GIVEN RECORDS –
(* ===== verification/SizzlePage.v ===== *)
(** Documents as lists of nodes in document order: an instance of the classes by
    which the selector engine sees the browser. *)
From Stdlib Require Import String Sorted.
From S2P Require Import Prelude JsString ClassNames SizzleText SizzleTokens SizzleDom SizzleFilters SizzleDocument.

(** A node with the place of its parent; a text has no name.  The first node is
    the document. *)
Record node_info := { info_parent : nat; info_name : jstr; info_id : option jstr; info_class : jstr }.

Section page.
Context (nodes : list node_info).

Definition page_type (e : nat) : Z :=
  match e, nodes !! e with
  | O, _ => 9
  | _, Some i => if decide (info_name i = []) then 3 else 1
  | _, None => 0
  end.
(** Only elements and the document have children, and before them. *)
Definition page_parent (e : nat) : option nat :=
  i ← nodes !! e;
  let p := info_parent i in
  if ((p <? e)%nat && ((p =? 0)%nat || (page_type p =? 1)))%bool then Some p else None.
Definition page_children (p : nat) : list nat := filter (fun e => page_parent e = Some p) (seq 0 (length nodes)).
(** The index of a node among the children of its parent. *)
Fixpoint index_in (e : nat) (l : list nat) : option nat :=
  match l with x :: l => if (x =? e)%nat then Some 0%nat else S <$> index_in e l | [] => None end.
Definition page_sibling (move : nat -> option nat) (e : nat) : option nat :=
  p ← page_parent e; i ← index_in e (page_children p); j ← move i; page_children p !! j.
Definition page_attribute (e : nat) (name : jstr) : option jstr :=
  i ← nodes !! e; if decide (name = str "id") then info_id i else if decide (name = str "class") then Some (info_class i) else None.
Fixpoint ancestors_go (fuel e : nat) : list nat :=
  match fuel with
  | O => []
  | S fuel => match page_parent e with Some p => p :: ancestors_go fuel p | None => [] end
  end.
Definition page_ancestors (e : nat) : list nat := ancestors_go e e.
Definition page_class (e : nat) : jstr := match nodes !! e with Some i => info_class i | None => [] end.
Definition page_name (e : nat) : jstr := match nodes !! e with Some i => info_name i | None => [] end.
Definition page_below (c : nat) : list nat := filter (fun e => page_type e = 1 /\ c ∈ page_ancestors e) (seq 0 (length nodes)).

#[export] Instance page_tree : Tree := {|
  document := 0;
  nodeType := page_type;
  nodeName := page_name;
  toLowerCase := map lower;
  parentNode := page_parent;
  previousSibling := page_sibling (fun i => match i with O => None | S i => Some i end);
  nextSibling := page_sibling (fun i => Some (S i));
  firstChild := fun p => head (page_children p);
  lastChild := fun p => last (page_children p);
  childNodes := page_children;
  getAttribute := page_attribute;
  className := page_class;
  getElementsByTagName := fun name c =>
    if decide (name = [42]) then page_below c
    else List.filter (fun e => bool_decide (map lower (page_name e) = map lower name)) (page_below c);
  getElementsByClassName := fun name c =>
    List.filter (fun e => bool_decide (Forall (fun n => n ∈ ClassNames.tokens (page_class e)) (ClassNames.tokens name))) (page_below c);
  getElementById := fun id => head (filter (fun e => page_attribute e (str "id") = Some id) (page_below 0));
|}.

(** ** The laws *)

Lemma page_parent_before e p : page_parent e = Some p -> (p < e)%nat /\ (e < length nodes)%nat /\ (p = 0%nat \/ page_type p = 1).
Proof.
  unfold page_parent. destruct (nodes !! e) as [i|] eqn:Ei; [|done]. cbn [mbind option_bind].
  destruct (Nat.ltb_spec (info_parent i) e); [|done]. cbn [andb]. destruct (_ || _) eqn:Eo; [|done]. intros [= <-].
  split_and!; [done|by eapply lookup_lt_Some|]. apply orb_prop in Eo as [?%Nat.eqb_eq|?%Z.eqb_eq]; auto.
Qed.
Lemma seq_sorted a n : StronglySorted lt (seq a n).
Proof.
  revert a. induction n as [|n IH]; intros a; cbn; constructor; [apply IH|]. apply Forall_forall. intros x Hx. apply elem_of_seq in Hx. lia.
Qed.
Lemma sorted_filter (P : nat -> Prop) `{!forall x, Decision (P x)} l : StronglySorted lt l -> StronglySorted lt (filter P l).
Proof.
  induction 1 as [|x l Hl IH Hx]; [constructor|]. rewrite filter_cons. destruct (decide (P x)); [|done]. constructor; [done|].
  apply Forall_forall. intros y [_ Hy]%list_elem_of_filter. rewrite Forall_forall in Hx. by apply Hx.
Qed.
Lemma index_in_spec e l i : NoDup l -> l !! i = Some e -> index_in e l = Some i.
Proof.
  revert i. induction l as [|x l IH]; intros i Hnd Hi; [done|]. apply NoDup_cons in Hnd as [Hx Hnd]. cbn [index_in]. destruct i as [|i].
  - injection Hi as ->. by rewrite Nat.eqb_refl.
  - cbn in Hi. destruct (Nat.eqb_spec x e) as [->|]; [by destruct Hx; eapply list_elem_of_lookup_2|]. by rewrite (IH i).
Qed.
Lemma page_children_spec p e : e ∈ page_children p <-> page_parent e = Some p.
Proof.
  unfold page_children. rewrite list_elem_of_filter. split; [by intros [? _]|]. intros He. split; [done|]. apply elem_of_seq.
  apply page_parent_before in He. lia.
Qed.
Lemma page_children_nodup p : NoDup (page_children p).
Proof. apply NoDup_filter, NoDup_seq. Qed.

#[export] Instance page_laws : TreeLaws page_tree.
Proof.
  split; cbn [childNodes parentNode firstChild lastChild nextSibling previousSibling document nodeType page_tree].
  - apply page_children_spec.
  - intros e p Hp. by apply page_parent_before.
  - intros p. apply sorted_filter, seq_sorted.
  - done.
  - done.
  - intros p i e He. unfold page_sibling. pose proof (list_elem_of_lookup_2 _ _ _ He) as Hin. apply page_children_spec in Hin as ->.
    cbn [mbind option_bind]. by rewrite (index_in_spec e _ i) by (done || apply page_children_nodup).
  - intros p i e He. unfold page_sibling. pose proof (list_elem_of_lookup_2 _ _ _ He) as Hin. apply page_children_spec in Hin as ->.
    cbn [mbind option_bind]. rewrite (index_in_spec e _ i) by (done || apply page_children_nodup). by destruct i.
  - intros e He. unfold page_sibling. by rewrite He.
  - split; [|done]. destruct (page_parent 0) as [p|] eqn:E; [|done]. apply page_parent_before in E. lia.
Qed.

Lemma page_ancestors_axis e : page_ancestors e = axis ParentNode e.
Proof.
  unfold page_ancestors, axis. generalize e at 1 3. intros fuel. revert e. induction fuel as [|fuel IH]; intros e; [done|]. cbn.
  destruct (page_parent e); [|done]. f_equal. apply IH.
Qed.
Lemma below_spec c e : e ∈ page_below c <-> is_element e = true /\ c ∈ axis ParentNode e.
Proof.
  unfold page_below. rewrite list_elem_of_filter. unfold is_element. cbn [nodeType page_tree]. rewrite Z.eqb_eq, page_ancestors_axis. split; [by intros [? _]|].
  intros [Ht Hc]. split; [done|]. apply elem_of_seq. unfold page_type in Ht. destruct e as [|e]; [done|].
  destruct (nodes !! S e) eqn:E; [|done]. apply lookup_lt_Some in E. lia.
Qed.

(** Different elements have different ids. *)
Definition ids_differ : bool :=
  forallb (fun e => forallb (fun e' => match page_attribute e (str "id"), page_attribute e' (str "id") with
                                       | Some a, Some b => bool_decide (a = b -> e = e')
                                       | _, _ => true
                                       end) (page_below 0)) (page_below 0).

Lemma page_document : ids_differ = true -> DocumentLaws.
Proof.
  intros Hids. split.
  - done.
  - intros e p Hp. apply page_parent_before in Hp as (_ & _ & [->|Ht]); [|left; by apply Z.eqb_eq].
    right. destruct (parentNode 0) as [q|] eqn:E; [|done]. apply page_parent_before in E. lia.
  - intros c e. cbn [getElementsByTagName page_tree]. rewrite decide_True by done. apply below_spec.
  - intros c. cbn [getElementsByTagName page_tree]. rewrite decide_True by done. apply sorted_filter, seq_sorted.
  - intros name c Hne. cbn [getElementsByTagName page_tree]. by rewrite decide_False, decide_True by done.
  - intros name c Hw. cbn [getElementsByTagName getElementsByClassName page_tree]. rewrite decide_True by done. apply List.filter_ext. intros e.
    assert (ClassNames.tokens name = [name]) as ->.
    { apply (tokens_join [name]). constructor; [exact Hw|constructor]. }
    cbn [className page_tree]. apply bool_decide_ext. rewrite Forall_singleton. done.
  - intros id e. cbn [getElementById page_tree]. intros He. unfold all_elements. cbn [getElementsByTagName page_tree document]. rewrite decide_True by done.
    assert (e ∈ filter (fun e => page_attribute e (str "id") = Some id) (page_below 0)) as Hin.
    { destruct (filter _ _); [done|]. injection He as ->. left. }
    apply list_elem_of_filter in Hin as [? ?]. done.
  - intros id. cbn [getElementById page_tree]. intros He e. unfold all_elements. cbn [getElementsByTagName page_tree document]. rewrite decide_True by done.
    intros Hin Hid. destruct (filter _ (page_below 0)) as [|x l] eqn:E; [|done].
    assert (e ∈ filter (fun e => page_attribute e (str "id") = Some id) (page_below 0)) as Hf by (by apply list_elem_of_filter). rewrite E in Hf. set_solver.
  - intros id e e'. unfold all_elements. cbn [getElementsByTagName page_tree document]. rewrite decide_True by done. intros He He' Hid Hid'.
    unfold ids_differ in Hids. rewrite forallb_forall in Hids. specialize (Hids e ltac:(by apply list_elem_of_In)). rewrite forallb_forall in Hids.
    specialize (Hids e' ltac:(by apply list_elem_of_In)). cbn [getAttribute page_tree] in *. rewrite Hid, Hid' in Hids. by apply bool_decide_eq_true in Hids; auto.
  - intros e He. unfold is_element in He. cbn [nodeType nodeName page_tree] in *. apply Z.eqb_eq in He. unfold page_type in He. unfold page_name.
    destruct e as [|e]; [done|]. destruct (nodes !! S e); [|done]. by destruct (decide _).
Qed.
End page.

...

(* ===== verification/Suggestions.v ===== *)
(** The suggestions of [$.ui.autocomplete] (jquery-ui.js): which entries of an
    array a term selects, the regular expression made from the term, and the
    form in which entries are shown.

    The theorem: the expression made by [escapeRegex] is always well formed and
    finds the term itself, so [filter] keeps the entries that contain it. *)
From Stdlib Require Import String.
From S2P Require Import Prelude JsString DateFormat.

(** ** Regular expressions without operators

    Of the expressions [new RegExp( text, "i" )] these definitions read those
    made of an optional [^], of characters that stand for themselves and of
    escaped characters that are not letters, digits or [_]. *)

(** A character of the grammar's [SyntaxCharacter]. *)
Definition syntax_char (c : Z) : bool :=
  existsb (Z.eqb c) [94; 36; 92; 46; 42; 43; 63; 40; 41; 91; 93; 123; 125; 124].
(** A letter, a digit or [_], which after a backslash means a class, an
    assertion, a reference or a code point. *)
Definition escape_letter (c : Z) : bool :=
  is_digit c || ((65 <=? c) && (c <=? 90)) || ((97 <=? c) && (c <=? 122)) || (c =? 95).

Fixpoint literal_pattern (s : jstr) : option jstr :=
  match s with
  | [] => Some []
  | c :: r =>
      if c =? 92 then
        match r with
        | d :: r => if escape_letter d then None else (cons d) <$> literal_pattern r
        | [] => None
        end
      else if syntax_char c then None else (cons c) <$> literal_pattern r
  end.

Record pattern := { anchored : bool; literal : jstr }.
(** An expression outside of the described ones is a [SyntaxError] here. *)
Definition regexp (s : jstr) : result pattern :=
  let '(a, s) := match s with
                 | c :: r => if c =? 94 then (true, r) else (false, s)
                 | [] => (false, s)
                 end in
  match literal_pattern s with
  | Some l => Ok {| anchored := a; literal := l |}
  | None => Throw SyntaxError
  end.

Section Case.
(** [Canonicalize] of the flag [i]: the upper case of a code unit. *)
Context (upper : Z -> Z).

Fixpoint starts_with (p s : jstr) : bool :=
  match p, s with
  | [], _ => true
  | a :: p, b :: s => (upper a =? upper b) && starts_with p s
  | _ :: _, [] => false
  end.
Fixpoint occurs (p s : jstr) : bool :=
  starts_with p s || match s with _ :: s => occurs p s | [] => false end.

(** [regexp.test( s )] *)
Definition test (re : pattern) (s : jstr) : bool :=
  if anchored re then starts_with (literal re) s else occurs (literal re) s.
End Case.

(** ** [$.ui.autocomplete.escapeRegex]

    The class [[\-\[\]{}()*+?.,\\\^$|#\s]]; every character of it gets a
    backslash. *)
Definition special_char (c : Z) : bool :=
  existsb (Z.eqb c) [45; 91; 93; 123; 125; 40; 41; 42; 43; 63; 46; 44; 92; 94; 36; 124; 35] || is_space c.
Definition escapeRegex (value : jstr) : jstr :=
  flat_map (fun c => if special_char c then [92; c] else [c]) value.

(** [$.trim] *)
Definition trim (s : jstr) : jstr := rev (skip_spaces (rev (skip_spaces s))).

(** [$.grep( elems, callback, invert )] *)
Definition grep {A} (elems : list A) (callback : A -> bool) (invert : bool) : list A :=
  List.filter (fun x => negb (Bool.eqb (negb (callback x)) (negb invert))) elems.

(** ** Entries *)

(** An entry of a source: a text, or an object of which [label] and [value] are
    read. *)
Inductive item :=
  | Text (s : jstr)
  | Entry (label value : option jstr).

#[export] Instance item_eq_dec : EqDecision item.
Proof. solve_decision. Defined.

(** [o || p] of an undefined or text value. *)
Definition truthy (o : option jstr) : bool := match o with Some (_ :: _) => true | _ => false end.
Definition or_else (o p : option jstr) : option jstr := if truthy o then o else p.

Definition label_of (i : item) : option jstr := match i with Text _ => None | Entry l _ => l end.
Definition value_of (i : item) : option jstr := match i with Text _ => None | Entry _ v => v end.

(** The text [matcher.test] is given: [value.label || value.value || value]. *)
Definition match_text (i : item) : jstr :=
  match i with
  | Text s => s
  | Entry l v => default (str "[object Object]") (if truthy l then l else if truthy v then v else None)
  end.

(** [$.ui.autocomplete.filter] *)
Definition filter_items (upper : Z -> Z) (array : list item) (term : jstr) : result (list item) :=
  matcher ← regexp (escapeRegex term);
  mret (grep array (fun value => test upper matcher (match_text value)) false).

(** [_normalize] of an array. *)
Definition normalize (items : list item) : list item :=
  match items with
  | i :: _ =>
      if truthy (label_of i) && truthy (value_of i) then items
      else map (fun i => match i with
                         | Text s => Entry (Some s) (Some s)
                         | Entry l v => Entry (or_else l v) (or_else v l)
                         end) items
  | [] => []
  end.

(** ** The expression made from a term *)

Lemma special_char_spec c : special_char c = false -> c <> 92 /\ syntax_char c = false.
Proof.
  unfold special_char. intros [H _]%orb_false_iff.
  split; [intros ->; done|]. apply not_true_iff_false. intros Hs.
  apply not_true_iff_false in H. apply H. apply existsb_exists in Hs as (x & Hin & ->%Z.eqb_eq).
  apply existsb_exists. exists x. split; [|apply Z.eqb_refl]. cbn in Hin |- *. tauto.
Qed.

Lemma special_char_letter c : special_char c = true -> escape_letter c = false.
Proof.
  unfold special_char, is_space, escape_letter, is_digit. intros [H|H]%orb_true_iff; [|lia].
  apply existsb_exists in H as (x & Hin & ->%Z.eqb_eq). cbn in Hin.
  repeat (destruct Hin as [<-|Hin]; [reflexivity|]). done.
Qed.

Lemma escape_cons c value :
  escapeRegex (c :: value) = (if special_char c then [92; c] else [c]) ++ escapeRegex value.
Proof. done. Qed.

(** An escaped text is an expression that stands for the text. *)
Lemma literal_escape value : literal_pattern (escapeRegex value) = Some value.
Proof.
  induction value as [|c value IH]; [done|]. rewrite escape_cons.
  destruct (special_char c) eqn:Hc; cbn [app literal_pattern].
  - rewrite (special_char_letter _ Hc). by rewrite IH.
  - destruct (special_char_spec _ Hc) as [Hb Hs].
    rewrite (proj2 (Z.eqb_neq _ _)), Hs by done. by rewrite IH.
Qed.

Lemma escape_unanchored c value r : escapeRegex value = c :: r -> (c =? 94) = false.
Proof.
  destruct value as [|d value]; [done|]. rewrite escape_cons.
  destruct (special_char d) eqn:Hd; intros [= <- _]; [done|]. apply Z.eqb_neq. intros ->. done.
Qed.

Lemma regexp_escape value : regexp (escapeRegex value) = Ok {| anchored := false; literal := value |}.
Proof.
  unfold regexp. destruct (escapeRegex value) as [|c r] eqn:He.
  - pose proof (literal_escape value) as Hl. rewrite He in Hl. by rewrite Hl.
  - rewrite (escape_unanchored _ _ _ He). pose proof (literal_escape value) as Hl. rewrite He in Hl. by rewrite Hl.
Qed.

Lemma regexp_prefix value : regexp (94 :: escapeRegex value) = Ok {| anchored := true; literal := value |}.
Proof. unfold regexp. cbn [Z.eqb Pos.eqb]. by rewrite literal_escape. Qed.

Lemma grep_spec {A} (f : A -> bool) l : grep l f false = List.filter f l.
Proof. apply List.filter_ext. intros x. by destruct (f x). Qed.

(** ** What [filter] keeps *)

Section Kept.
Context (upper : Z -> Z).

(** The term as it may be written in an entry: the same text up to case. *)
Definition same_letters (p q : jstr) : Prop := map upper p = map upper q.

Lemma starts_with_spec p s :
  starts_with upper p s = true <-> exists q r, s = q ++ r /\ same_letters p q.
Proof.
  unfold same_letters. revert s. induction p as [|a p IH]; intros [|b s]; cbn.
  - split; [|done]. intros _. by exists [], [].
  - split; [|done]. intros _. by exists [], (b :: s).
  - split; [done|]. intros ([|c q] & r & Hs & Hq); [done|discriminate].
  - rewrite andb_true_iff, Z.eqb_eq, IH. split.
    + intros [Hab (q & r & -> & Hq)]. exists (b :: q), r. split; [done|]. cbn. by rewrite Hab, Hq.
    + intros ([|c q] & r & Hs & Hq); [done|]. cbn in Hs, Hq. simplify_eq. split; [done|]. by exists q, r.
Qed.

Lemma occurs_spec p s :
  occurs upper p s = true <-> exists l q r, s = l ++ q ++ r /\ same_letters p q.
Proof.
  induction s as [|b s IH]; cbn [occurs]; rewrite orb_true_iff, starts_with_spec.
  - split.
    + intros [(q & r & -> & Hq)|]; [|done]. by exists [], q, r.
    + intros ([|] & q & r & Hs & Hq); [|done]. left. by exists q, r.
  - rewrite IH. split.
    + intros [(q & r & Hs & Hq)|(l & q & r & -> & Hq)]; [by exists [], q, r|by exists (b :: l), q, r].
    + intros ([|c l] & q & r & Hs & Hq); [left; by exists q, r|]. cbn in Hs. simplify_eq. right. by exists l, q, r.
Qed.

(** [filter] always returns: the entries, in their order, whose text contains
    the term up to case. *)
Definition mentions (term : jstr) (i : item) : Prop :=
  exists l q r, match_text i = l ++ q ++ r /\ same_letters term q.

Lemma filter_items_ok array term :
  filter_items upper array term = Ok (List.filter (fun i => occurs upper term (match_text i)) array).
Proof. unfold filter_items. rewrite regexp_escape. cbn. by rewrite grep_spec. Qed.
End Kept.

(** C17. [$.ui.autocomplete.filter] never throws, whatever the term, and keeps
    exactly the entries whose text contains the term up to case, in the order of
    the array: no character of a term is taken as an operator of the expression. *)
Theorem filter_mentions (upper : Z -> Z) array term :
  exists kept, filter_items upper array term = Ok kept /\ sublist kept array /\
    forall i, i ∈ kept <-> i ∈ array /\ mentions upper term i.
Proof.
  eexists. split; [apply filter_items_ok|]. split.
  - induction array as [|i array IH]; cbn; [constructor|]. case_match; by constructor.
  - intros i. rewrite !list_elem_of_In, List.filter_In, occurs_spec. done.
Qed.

---

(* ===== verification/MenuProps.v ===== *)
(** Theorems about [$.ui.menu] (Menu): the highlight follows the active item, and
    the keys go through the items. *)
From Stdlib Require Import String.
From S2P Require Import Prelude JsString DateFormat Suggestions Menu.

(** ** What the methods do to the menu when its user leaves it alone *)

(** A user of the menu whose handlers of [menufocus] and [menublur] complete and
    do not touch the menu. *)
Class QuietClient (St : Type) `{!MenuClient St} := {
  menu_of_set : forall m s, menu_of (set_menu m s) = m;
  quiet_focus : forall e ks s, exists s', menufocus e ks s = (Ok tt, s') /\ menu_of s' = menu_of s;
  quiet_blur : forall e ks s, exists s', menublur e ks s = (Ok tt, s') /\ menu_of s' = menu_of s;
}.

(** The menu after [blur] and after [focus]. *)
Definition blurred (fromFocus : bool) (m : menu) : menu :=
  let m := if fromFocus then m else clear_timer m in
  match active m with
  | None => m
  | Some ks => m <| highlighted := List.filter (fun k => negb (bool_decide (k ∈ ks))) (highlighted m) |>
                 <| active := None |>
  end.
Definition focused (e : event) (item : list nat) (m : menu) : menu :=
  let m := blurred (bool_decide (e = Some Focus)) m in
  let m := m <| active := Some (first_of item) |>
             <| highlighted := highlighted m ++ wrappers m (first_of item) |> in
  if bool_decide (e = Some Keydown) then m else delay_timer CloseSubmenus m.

WHAT IS NEEDED – Count every line in the preceding entries where the string "length" appears, then state only the total.

REPLY – 3